Introduction: The aim of this study was to evaluate radiologically the effects of long-term luteinizing hormone-releasing hormone (LHRH) agonist therapy on extraocular muscle thickness, retrobulbar orbital fat (ROF), and the optic nerve (ON) in prostate cancer (PCa) patients. Methods: The retrospective study included patients with primary or recurrent PCa who received androgen deprivation therapy (ADT) for at least 12 months. Each patient underwent gallium-68 prostate-specific membrane antigen positron emission tomography-computed tomography both before and at the end of the 12-month treatment. Thickness of the ON, lateral rectus muscle, medial rectus muscle, superior rectus muscle, and inferior rectus muscle were measured by using the coronal CT sections in soft tissue window.
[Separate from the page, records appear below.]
(** C6. Without a notifier every entry point finishes, submits nothing to
    the delivery pool and neither delivers nor logs; its calls into the sinks
    are the metrics call of the transition, if it has one, and one analytics
    hand-off.  The same call with a notifier in place makes the same metrics
    calls, hands over the same analytics events up to the clock reading they
    carry, and leaves the registry and the workers in the same state. *)
Theorem quiet_without_notifier c w :
  registry_wf w → notifier w = None →
  ∃ w' log ctx ev,
    dispatch c w = Ok tt w' log
    ∧ submissions log = []
    ∧ List.filter is_delivery log = []
    ∧ sinks log = (EMetric <$> option_list (relevant_metric c)) ++ [ESendEvent ctx ev]
    ∧ ∀ n, ∃ w'' log',
        dispatch c (set_notifier (Some n) w) = Ok tt w'' log'
        ∧ metrics log' = metrics log
        ∧ erase_timestamp <$> analytics_events log'
          = erase_timestamp <$> analytics_events log
        ∧ workers w'' = workers w' ∧ heap w'' = heap w'.
Proof.
  intros Hwf Hn. run_call c w Hwf; rewrite ?Hn; simpl;
    do 4 eexists; (split; [reflexivity|]); simpl;
    (split; [reflexivity|]); (split; [reflexivity|]); (split; [reflexivity|]);
    intros n; rewrite ?Hp; simpl; rewrite ?Ha; simpl; rewrite ?Ha; simpl;
    rewrite ?list_lookup_insert_eq by (by eapply lookup_lt_Some); simpl;
    do 2 eexists; (split; [reflexivity|]); done.
Qed.

(** ** Webhook events *)

(** Every call submits at most one task, exactly when a notifier is
    configured and the transition has a webhook event; a submitted event
    carries the id and the time drawn when the call began, and the call has
    then used up one id. *)
Lemma dispatch_submissions c w w' log :
  dispatch c w = Ok tt w' log →
  guids w' = guids w ∧ notifier w' = notifier w
  ∧ (we_Event ∘ task_event) <$> submissions log
    = match notifier w with
      | Some _ => option_list (webhook_event_name c)
      | None => []
      end
  ∧ ((submissions log = [] ∧ guid_calls w' = guid_calls w)
     ∨ (∃ t, submissions log = [t] ∧ stamped_in w t
             ∧ guid_calls w' = S (guid_calls w))).
Proof.
  destruct c; unfold_M; simpl;
    try (destruct (workers w !! _) as [a|]; simpl;
         [destruct (heap w !! a) as [sw|] eqn:Ha; simpl; rewrite ?Ha; simpl; [|done];
          rewrite ?list_lookup_insert_eq by (by eapply lookup_lt_Some); simpl|]);
    destruct (notifier w) eqn:Hn; simpl; intros [= <- <-]; simpl;
    (split; [done|]); (split; [done|]); (split; [reflexivity|]);
    first [ by left | right; eexists; by repeat split ].
Qed.


Lemma sample_guids_fresh i j : i ≠ j → guids sample_world i ≠ guids sample_world j.
Proof. simpl. intros Hne Heq. by apply Hne, (inj pretty). Qed.



(** ** The sequence of the specification does not hold for every entry point *)

(** C1, as the specification words it, fails: with a notifier configured
    [TrackPublished] submits nothing to the delivery pool, and
    [RecordingStarted] makes no metrics call. *)
Lemma fans_out_in_full_fails :
  notifier sample_world ≠ None
  ∧ ¬ fans_out_in_full (CallTrackPublished 0%nat "P1" sample_track) sample_world
  ∧ ¬ fans_out_in_full (CallRecordingStarted 0%nat sample_recording) sample_world.
Proof.
  split; [done|]. split.
  - intros (w' & log & m & ctx & ev & Hrun & _ & Hlen).
    vm_compute in Hrun. injection Hrun as <- <-. vm_compute in Hlen. discriminate.
  - intros (w' & log & m & ctx & ev & Hrun & Hs & _).
    vm_compute in Hrun. injection Hrun as <- <-. vm_compute in Hs. discriminate.
Qed.

(** ** Instances *)

Lemma fan_out_by_kind_witness :
  let c := CallParticipantLeft 0%nat sample_room sample_participant in
  ∃ w' log ctx ev,
    dispatch c sample_world_joined = Ok tt w' log
    ∧ sinks log = (EMetric <$> option_list (relevant_metric c))
                  ++ (ESubmit <$> submissions log) ++ [ESendEvent ctx ev]
    ∧ (we_Event ∘ task_event) <$> submissions log
      = match notifier sample_world_joined with
        | Some _ => option_list (webhook_event_name c)
        | None => []
        end.
Proof.
  apply (fan_out_by_kind (CallParticipantLeft 0%nat sample_room sample_participant)
           sample_world_joined).
  apply (bool_decide_unpack _). vm_compute. exact I.
Defined.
ROF, ocular protrusion, and ON length were measured in sagittal and coronal planes. Changes in these anatomical structures induced by LHRH analogs were investigated by comparing pre- and post-treatment measurements. Results: A total of 57 patients were included in the study. Median PSA and TT values ​​of the patients before treatment were 36.5 (range, 19.6–51.2) ng/mL and 614.0 (range, 472.0–743.0) ng/dL, respectively, and these values ​​decreased significantly after the treatment (10.6 [range, 5.2–14.2] ng/mL and 36.5 [range, 19.6–51.2] ng/dL, respectively, p < 0.001 for both). After the treatment, there was a statistically significant decrease in the areas of inferior rectus muscle, superior rectus muscle, lateral rectus muscle, and medial rectus muscle (p < 0.001 for all), while significant increases were observed in ROF (11.9%, p < 0.001) and ON thickness (14.3%, p = 0.004). The amount of ocular protrusion also showed a significant increase of approximately 14% after the treatment (14.0 [range, 12.0–16.0] mm vs. 16.0 [range, 14.0–17.2] mm, p < 0.001). Discussion/Conclusion: Our findings, for the first time in the literature, indicated that ADT causes a decrease in extraocular muscle mass and an increase in ROF with ocular protrusion. It can be asserted that these changes are similar to the changes in skeletal muscle and fat mass in other body parts. Further studies with a higher level of evidence are needed to clinically evaluate the increase in ocular protrusion and ON enlargement, which are likely to be caused by the increase in ROF.